== Task data

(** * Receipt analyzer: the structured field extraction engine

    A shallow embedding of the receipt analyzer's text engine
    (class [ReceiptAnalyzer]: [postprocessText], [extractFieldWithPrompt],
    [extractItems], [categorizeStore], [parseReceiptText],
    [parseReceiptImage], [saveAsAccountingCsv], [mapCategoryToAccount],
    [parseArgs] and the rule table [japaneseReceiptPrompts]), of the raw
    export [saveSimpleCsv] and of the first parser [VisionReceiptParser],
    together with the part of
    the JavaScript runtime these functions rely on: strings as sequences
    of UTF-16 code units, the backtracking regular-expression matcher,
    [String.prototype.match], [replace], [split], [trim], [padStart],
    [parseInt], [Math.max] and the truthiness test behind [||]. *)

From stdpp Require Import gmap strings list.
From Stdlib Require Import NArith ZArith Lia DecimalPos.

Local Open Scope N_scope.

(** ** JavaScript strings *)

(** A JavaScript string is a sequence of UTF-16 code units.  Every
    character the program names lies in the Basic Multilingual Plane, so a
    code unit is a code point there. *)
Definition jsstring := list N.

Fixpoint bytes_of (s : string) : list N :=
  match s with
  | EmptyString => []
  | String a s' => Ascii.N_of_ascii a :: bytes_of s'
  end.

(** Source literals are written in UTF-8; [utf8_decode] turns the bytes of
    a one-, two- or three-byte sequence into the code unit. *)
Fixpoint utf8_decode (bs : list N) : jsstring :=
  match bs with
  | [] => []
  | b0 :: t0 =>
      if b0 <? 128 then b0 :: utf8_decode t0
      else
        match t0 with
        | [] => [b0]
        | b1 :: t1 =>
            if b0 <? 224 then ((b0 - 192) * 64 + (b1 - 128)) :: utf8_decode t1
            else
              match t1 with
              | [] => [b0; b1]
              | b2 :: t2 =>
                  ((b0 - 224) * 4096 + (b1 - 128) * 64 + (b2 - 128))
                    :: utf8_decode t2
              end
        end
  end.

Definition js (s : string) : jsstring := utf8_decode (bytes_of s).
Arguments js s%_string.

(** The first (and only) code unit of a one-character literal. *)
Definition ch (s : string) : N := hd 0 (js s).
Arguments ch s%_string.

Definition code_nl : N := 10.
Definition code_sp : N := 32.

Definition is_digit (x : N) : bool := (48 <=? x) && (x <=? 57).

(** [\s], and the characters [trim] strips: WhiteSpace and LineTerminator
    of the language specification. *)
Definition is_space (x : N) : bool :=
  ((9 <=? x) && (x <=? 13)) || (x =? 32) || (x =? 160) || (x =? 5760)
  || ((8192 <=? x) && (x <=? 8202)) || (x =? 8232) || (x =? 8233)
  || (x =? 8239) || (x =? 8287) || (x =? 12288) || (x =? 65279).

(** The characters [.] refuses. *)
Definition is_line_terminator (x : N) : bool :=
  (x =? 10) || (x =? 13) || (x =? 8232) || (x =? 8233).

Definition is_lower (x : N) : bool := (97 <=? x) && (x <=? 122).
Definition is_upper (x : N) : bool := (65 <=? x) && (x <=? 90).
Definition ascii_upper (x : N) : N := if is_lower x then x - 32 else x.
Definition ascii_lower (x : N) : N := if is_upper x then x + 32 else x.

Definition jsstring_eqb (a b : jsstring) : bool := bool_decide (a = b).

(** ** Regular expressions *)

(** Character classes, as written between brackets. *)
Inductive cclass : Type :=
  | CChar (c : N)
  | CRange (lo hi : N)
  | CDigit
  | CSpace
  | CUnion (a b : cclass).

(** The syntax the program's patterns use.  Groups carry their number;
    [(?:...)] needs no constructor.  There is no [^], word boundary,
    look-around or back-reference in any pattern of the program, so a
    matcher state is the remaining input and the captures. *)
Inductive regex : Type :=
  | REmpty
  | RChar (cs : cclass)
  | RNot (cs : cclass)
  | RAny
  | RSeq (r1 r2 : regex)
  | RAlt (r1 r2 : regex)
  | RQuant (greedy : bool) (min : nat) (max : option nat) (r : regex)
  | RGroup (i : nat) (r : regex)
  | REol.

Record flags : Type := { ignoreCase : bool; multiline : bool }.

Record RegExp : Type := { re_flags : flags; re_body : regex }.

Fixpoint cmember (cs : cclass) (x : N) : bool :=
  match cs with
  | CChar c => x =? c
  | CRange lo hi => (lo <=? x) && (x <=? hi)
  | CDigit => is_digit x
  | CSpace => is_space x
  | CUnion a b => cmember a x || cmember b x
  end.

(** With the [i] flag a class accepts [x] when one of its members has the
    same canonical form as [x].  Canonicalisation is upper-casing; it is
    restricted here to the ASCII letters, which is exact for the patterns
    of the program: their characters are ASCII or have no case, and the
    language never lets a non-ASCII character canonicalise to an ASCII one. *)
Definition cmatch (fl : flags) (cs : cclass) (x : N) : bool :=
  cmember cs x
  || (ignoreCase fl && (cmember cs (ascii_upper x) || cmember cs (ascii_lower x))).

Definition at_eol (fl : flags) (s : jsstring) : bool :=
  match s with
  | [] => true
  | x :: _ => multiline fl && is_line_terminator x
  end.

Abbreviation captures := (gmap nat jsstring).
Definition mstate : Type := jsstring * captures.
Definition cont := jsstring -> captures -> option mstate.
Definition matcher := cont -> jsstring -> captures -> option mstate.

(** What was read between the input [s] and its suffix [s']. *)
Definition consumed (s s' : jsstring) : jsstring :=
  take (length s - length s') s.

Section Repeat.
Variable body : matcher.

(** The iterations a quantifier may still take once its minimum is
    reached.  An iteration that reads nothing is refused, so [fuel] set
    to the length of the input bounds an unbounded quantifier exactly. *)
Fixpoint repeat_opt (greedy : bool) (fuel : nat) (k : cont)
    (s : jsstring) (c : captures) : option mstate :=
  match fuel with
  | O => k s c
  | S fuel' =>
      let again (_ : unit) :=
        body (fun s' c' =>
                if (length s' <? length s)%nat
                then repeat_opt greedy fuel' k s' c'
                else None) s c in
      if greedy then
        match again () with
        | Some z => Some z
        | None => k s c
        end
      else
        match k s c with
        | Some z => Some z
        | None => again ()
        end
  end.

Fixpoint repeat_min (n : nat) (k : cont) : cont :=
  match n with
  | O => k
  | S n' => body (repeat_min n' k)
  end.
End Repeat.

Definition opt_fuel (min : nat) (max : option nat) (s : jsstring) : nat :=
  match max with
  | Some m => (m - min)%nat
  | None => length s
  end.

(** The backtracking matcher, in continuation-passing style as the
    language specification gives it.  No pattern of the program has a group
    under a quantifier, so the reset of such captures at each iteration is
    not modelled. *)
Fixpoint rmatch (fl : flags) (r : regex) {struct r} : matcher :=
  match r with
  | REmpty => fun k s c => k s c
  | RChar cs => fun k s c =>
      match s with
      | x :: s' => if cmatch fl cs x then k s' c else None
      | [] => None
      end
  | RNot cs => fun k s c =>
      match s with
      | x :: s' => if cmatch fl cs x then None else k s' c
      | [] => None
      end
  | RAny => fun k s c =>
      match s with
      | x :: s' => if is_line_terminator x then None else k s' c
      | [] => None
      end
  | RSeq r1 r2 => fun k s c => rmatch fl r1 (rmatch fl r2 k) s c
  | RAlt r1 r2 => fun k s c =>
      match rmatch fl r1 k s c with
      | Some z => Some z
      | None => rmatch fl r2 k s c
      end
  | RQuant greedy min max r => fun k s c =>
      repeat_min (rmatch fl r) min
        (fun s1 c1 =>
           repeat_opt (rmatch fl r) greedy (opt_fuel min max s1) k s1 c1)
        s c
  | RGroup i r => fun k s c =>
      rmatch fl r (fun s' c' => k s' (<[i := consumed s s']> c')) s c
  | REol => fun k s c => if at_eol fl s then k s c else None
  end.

====

◆ Activity
Your answer must be the lines from the first line of the records through the line containing "(** ** JavaScript strings *)", copied exactly.

◆ Solution for this exercise
(** * Receipt analyzer: the structured field extraction engine

    A shallow embedding of the receipt analyzer's text engine
    (class [ReceiptAnalyzer]: [postprocessText], [extractFieldWithPrompt],
    [extractItems], [categorizeStore], [parseReceiptText],
    [parseReceiptImage], [saveAsAccountingCsv], [mapCategoryToAccount],
    [parseArgs] and the rule table [japaneseReceiptPrompts]), of the raw
    export [saveSimpleCsv] and of the first parser [VisionReceiptParser],
    together with the part of
    the JavaScript runtime these functions rely on: strings as sequences
    of UTF-16 code units, the backtracking regular-expression matcher,
    [String.prototype.match], [replace], [split], [trim], [padStart],
    [parseInt], [Math.max] and the truthiness test behind [||]. *)

From stdpp Require Import gmap strings list.
From Stdlib Require Import NArith ZArith Lia DecimalPos.

Local Open Scope N_scope.

(** ** JavaScript strings *)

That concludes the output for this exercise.